Data listing:
(** X1. The extraction returns the data URL of the first part that
    carries inline data, whatever precedes it and whatever text the
    response has; it fails exactly when there are no parts or no part
    carries inline data, and the error then quotes the text of the
    response, or the default sentence when that text is missing or empty. *)
Theorem processGeminiResponse_first_image :
  ∀ response,
    match processGeminiResponse response with
    | Fulfilled imageUrl =>
        ∃ pre b post,
          candidateParts response = Some (pre ++ {| inlineData := Some b |} :: post)
          ∧ forallb (fun p => negb (hasInlineData p)) pre = true
          ∧ imageUrl = js "data:" ++ mimeType b ++ js ";base64," ++ data b
    | Rejected e =>
        match candidateParts response with
        | Some ps => forallb (fun p => negb (hasInlineData p)) ps = true
        | None => True
        end
        ∧ e = ErrorObj (js "O modelo de IA respondeu com texto em vez de uma imagem: "
                        ++ dquote
                        ++ match text response with
                           | Some (c :: t) => c :: t
                           | _ => js "Nenhuma resposta de texto recebida."
                           end
                        ++ dquote)
    end.
Proof.
  intros [[ps|] t]; unfold processGeminiResponse; simpl.
  - pose proof (find_first hasInlineData ps) as Hf.
    destruct (find hasInlineData ps) as [[[b|]]|].
    + destruct Hf as (pre & post & -> & Hpre & _). by exists pre, b, post.
    + by destruct Hf as (pre & post & _ & _ & Hx).
    + split; [done|]. by destruct t as [[|c t]|].
  - split; [done|]. by destruct t as [[|c t]|].
Qed.

(** ** Composing and parsing data URLs *)

Lemma truthy_nonempty (s : jsstring) : truthy s = true ↔ s ≠ [].
Proof. by destruct s. Qed.

Lemma isImageMediaType_spec m :
  isImageMediaType m = true
  ↔ ∃ w, w ≠ [] ∧ forallb isWordChar w = true ∧ m = js "image/" ++ w.
Proof.
  unfold isImageMediaType. split.
  - destruct (stripPrefix (js "image/") m) as [w|] eqn:Hs; [|done].
    intros [Hw Hall]%andb_true_iff. exists w.
    split; [by apply truthy_nonempty|]. split; [done|]. by apply stripPrefix_Some.
  - intros (w & Hne & Hall & ->). rewrite stripPrefix_app.
    apply andb_true_iff. split; [by apply truthy_nonempty|done].
Qed.

(** X2. Parsing a composed data URL gives back the media type and the
    encoded part exactly when the media type is [image/] followed by one
    or more word characters and the encoded part has no line terminator. *)
Theorem decode_of_encode :
  ∀ m d,
    matchDataUrl (encode m d) = Some (m, d)
    ↔ isImageMediaType m = true ∧ noLineTerminator d = true.
Proof.
  intros m d. rewrite matchDataUrl_spec, isImageMediaType_spec. split.
  - intros (w & Hne & Hw & -> & Hd & _). split; [by exists w|done].
  - intros [(w & Hne & Hw & ->) Hd]. by exists w.
Qed.

Lemma decode_of_encode_witness :
  matchDataUrl (encode (js "image/webp") (js "UklGRg==")) = Some (js "image/webp", js "UklGRg==")
  ∧ isImageMediaType (js "image/svg+xml") = false.
Proof.
  split; [|reflexivity].
  apply (proj2 (decode_of_encode (js "image/webp") (js "UklGRg=="))).
  split; reflexivity.
Defined.

(** A media type with a character outside [\w] is not given back: the
    parse fails, or splits the string elsewhere. *)
Example decode_of_encode_other_split :
  matchDataUrl (encode (js "image/svg+xml") (js "PHN2Zz4=")) = None
  ∧ matchDataUrl (encode (js "image/png;base64,AAAA") (js "QkJC"))
    = Some (js "image/png", js "AAAA;base64,QkJC").
Proof. split; reflexivity. Qed.

Lemma startsWith_app p s : startsWith p (p ++ s) = true.
Proof. induction p as [|a p IH]; simpl; [done|]. by rewrite N.eqb_refl. Qed.

Lemma startsWith_stripPrefix p s :
  startsWith p s = false → stripPrefix p s = None.
Proof.
  revert s; induction p as [|a p IH]; intros [|b s]; simpl; try done.
  destruct (a =? b); [apply IH|done].
Qed.

(** ** The clients *)

Section ClientProperties.

Context {W : Type}.
Variable gc : Request → W → Settled GenerateContentResponse * W.

Lemma remixImage_unfold imageDataUrl prompt m d (st : St) :
  matchDataUrl imageDataUrl = Some (m, d) →
  remixImage gc imageDataUrl prompt st
  = match attemptGroup gc (InlineDataPart m d) (TextPart prompt) st with
    | (Fulfilled image, st') => (Fulfilled image, st')
    | (Rejected e, st') =>
        (Rejected (ErrorObj (js "O modelo de IA falhou ao modificar a imagem. Detalhes: "
                             ++ messageOrJson e)), st')
    end.
Proof. intros Hm. unfold remixImage. by rewrite Hm. Qed.

Lemma generateDecadeImage_unfold imageDataUrl prompt hairstyle gender m d (st : St) :
  matchDataUrl imageDataUrl = Some (m, d) →
  generateDecadeImage gc imageDataUrl prompt hairstyle gender st
  = match attemptGroup gc (InlineDataPart m d) (TextPart prompt) st with
    | (Fulfilled image, st1) => (Fulfilled image, st1)
    | (Rejected e, st1) =>
        if isNoImageError (messageOrJson e)
        then
          if negb (truthy hairstyle) || negb (truthy gender)
          then (Rejected e, st1)
          else
            match attemptGroup gc (InlineDataPart m d)
                    (TextPart (getFallbackPrompt hairstyle gender)) st1 with
            | (Fulfilled image, st2) => (Fulfilled image, st2)
            | (Rejected e2, st2) => (Rejected (fallbackFailed e2), st2)
            end
        else (Rejected (generationFailed e), st1)
    end.
Proof.
  intros Hm. unfold generateDecadeImage. rewrite Hm.
  unfold tryCatch at 1. fold (attemptGroup gc (InlineDataPart m d) (TextPart prompt)).
  destruct (attemptGroup gc (InlineDataPart m d) (TextPart prompt) st) as [[image|e] st1];
    [done|].
  destruct (isNoImageError (messageOrJson e)); [|done].
  destruct (negb (truthy hairstyle) || negb (truthy gender)); [done|].
  unfold tryCatch.
  fold (attemptGroup gc (InlineDataPart m d) (TextPart (getFallbackPrompt hairstyle gender))).
  by destruct (attemptGroup gc (InlineDataPart m d)
                 (TextPart (getFallbackPrompt hairstyle gender)) st1) as [[image|e2] st2].
Qed.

Required work: With no line skipped, output the listing in full.

Exercise output:
(** X1. The extraction returns the data URL of the first part that
    carries inline data, whatever precedes it and whatever text the
    response has; it fails exactly when there are no parts or no part
    carries inline data, and the error then quotes the text of the
    response, or the default sentence when that text is missing or empty. *)
Theorem processGeminiResponse_first_image :
  ∀ response,
    match processGeminiResponse response with
    | Fulfilled imageUrl =>
        ∃ pre b post,
          candidateParts response = Some (pre ++ {| inlineData := Some b |} :: post)
          ∧ forallb (fun p => negb (hasInlineData p)) pre = true
          ∧ imageUrl = js "data:" ++ mimeType b ++ js ";base64," ++ data b
    | Rejected e =>
        match candidateParts response with
        | Some ps => forallb (fun p => negb (hasInlineData p)) ps = true
        | None => True
        end
        ∧ e = ErrorObj (js "O modelo de IA respondeu com texto em vez de uma imagem: "
                        ++ dquote
                        ++ match text response with
                           | Some (c :: t) => c :: t
                           | _ => js "Nenhuma resposta de texto recebida."
                           end
                        ++ dquote)
    end.
Proof.
  intros [[ps|] t]; unfold processGeminiResponse; simpl.
  - pose proof (find_first hasInlineData ps) as Hf.
    destruct (find hasInlineData ps) as [[[b|]]|].
    + destruct Hf as (pre & post & -> & Hpre & _). by exists pre, b, post.
    + by destruct Hf as (pre & post & _ & _ & Hx).
    + split; [done|]. by destruct t as [[|c t]|].
  - split; [done|]. by destruct t as [[|c t]|].
Qed.

(** ** Composing and parsing data URLs *)

Lemma truthy_nonempty (s : jsstring) : truthy s = true ↔ s ≠ [].
Proof. by destruct s. Qed.

Lemma isImageMediaType_spec m :
  isImageMediaType m = true
  ↔ ∃ w, w ≠ [] ∧ forallb isWordChar w = true ∧ m = js "image/" ++ w.
Proof.
  unfold isImageMediaType. split.
  - destruct (stripPrefix (js "image/") m) as [w|] eqn:Hs; [|done].
    intros [Hw Hall]%andb_true_iff. exists w.
    split; [by apply truthy_nonempty|]. split; [done|]. by apply stripPrefix_Some.
  - intros (w & Hne & Hall & ->). rewrite stripPrefix_app.
    apply andb_true_iff. split; [by apply truthy_nonempty|done].
Qed.

(** X2. Parsing a composed data URL gives back the media type and the
    encoded part exactly when the media type is [image/] followed by one
    or more word characters and the encoded part has no line terminator. *)
Theorem decode_of_encode :
  ∀ m d,
    matchDataUrl (encode m d) = Some (m, d)
    ↔ isImageMediaType m = true ∧ noLineTerminator d = true.
Proof.
  intros m d. rewrite matchDataUrl_spec, isImageMediaType_spec. split.
  - intros (w & Hne & Hw & -> & Hd & _). split; [by exists w|done].
  - intros [(w & Hne & Hw & ->) Hd]. by exists w.
Qed.

Lemma decode_of_encode_witness :
  matchDataUrl (encode (js "image/webp") (js "UklGRg==")) = Some (js "image/webp", js "UklGRg==")
  ∧ isImageMediaType (js "image/svg+xml") = false.
Proof.
  split; [|reflexivity].
  apply (proj2 (decode_of_encode (js "image/webp") (js "UklGRg=="))).
  split; reflexivity.
Defined.

(** A media type with a character outside [\w] is not given back: the
    parse fails, or splits the string elsewhere. *)
Example decode_of_encode_other_split :
  matchDataUrl (encode (js "image/svg+xml") (js "PHN2Zz4=")) = None
  ∧ matchDataUrl (encode (js "image/png;base64,AAAA") (js "QkJC"))
    = Some (js "image/png", js "AAAA;base64,QkJC").
Proof. split; reflexivity. Qed.

Lemma startsWith_app p s : startsWith p (p ++ s) = true.
Proof. induction p as [|a p IH]; simpl; [done|]. by rewrite N.eqb_refl. Qed.

Lemma startsWith_stripPrefix p s :
  startsWith p s = false → stripPrefix p s = None.
Proof.
  revert s; induction p as [|a p IH]; intros [|b s]; simpl; try done.
  destruct (a =? b); [apply IH|done].
Qed.

(** ** The clients *)

Section ClientProperties.

Context {W : Type}.
Variable gc : Request → W → Settled GenerateContentResponse * W.

Lemma remixImage_unfold imageDataUrl prompt m d (st : St) :
  matchDataUrl imageDataUrl = Some (m, d) →
  remixImage gc imageDataUrl prompt st
  = match attemptGroup gc (InlineDataPart m d) (TextPart prompt) st with
    | (Fulfilled image, st') => (Fulfilled image, st')
    | (Rejected e, st') =>
        (Rejected (ErrorObj (js "O modelo de IA falhou ao modificar a imagem. Detalhes: "
                             ++ messageOrJson e)), st')
    end.
Proof. intros Hm. unfold remixImage. by rewrite Hm. Qed.

Lemma generateDecadeImage_unfold imageDataUrl prompt hairstyle gender m d (st : St) :
  matchDataUrl imageDataUrl = Some (m, d) →
  generateDecadeImage gc imageDataUrl prompt hairstyle gender st
  = match attemptGroup gc (InlineDataPart m d) (TextPart prompt) st with
    | (Fulfilled image, st1) => (Fulfilled image, st1)
    | (Rejected e, st1) =>
        if isNoImageError (messageOrJson e)
        then
          if negb (truthy hairstyle) || negb (truthy gender)
          then (Rejected e, st1)
          else
            match attemptGroup gc (InlineDataPart m d)
                    (TextPart (getFallbackPrompt hairstyle gender)) st1 with
            | (Fulfilled image, st2) => (Fulfilled image, st2)
            | (Rejected e2, st2) => (Rejected (fallbackFailed e2), st2)
            end
        else (Rejected (generationFailed e), st1)
    end.
Proof.
  intros Hm. unfold generateDecadeImage. rewrite Hm.
  unfold tryCatch at 1. fold (attemptGroup gc (InlineDataPart m d) (TextPart prompt)).
  destruct (attemptGroup gc (InlineDataPart m d) (TextPart prompt) st) as [[image|e] st1];
    [done|].
  destruct (isNoImageError (messageOrJson e)); [|done].
  destruct (negb (truthy hairstyle) || negb (truthy gender)); [done|].
  unfold tryCatch.
  fold (attemptGroup gc (InlineDataPart m d) (TextPart (getFallbackPrompt hairstyle gender))).
  by destruct (attemptGroup gc (InlineDataPart m d)
                 (TextPart (getFallbackPrompt hairstyle gender)) st1) as [[image|e2] st2].
Qed.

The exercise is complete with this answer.